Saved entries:

------------------------------------

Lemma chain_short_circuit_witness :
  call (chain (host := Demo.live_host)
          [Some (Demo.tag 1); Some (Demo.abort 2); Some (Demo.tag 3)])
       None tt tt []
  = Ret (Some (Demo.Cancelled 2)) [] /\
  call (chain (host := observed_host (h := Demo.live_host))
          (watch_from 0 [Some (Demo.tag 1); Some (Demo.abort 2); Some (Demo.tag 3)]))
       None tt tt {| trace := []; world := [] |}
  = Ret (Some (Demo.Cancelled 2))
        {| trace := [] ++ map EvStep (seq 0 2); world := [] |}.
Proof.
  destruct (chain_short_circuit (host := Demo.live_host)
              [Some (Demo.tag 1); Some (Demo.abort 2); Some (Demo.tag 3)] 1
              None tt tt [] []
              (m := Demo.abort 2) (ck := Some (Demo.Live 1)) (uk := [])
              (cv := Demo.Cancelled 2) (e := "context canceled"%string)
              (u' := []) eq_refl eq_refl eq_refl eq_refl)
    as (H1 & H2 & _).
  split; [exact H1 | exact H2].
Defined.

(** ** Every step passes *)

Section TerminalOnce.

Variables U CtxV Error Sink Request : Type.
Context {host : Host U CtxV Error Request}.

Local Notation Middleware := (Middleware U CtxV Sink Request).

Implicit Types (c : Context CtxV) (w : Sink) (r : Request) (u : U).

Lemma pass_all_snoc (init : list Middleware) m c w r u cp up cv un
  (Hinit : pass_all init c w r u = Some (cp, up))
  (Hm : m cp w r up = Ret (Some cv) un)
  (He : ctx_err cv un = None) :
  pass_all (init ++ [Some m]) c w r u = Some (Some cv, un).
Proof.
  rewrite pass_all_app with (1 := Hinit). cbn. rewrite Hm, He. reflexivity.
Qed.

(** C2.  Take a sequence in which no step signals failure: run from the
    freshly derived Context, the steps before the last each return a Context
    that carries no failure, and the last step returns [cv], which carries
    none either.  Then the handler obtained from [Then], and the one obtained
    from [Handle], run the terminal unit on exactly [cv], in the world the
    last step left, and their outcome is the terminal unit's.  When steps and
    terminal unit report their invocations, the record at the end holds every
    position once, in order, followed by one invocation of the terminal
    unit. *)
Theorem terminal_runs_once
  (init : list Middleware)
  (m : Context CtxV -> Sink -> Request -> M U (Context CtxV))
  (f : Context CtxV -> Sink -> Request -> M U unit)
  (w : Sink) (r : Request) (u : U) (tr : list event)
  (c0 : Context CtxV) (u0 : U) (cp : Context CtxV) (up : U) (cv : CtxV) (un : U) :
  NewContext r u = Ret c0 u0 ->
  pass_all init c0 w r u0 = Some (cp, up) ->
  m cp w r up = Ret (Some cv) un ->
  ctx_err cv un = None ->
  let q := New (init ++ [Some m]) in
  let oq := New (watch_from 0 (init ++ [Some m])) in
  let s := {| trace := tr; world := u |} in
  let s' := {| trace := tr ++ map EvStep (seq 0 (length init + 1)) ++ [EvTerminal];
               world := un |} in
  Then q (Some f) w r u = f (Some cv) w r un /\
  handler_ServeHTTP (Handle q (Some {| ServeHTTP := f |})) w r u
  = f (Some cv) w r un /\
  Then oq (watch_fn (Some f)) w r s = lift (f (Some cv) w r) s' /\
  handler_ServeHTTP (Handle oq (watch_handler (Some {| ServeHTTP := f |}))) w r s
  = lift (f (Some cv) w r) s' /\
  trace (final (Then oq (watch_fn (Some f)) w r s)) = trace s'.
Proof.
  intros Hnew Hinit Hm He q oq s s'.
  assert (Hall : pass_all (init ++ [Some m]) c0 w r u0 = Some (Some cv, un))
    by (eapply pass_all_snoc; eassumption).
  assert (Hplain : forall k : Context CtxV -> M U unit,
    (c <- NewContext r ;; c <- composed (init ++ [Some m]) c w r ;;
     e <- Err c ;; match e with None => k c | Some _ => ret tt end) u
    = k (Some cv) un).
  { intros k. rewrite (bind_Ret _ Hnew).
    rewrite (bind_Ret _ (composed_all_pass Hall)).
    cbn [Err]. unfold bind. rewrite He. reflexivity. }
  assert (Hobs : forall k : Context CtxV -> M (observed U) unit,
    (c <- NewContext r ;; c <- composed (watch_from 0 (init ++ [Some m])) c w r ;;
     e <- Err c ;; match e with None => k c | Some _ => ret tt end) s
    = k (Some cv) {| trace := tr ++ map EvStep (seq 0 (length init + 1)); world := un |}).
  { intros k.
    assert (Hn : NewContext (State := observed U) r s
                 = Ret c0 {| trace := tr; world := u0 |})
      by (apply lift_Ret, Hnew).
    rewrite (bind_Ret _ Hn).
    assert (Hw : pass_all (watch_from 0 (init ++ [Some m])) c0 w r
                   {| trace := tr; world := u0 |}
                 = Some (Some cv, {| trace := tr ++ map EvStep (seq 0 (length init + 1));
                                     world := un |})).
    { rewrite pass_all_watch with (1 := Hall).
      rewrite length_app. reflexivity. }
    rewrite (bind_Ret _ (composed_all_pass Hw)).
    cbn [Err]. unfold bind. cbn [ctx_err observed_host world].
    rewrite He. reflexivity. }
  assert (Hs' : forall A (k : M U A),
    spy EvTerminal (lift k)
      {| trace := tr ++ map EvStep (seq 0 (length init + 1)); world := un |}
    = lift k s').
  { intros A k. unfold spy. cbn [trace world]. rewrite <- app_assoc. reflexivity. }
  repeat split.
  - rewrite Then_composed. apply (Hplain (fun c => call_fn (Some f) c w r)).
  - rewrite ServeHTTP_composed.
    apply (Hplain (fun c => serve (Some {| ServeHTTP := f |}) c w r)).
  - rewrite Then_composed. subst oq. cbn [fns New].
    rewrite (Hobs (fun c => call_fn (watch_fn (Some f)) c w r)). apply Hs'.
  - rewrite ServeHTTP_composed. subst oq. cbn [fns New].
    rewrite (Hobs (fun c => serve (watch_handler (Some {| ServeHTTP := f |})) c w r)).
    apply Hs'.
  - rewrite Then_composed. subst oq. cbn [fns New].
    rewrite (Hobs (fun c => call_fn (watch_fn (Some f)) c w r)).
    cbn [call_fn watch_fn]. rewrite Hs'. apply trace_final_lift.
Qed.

------------------------------------

* ACTION ITEM
Out of the entries above, write out only the lines between the line holding "Local Notation Middleware" and the line holding "Then q (Some", inclusive, each exactly as given.

* ANSWER SECTION
Local Notation Middleware := (Middleware U CtxV Sink Request).

Implicit Types (c : Context CtxV) (w : Sink) (r : Request) (u : U).

Lemma pass_all_snoc (init : list Middleware) m c w r u cp up cv un
  (Hinit : pass_all init c w r u = Some (cp, up))
  (Hm : m cp w r up = Ret (Some cv) un)
  (He : ctx_err cv un = None) :
  pass_all (init ++ [Some m]) c w r u = Some (Some cv, un).
Proof.
  rewrite pass_all_app with (1 := Hinit). cbn. rewrite Hm, He. reflexivity.
Qed.

(** C2.  Take a sequence in which no step signals failure: run from the
    freshly derived Context, the steps before the last each return a Context
    that carries no failure, and the last step returns [cv], which carries
    none either.  Then the handler obtained from [Then], and the one obtained
    from [Handle], run the terminal unit on exactly [cv], in the world the
    last step left, and their outcome is the terminal unit's.  When steps and
    terminal unit report their invocations, the record at the end holds every
    position once, in order, followed by one invocation of the terminal
    unit. *)
Theorem terminal_runs_once
  (init : list Middleware)
  (m : Context CtxV -> Sink -> Request -> M U (Context CtxV))
  (f : Context CtxV -> Sink -> Request -> M U unit)
  (w : Sink) (r : Request) (u : U) (tr : list event)
  (c0 : Context CtxV) (u0 : U) (cp : Context CtxV) (up : U) (cv : CtxV) (un : U) :
  NewContext r u = Ret c0 u0 ->
  pass_all init c0 w r u0 = Some (cp, up) ->
  m cp w r up = Ret (Some cv) un ->
  ctx_err cv un = None ->
  let q := New (init ++ [Some m]) in
  let oq := New (watch_from 0 (init ++ [Some m])) in
  let s := {| trace := tr; world := u |} in
  let s' := {| trace := tr ++ map EvStep (seq 0 (length init + 1)) ++ [EvTerminal];
               world := un |} in
  Then q (Some f) w r u = f (Some cv) w r un /\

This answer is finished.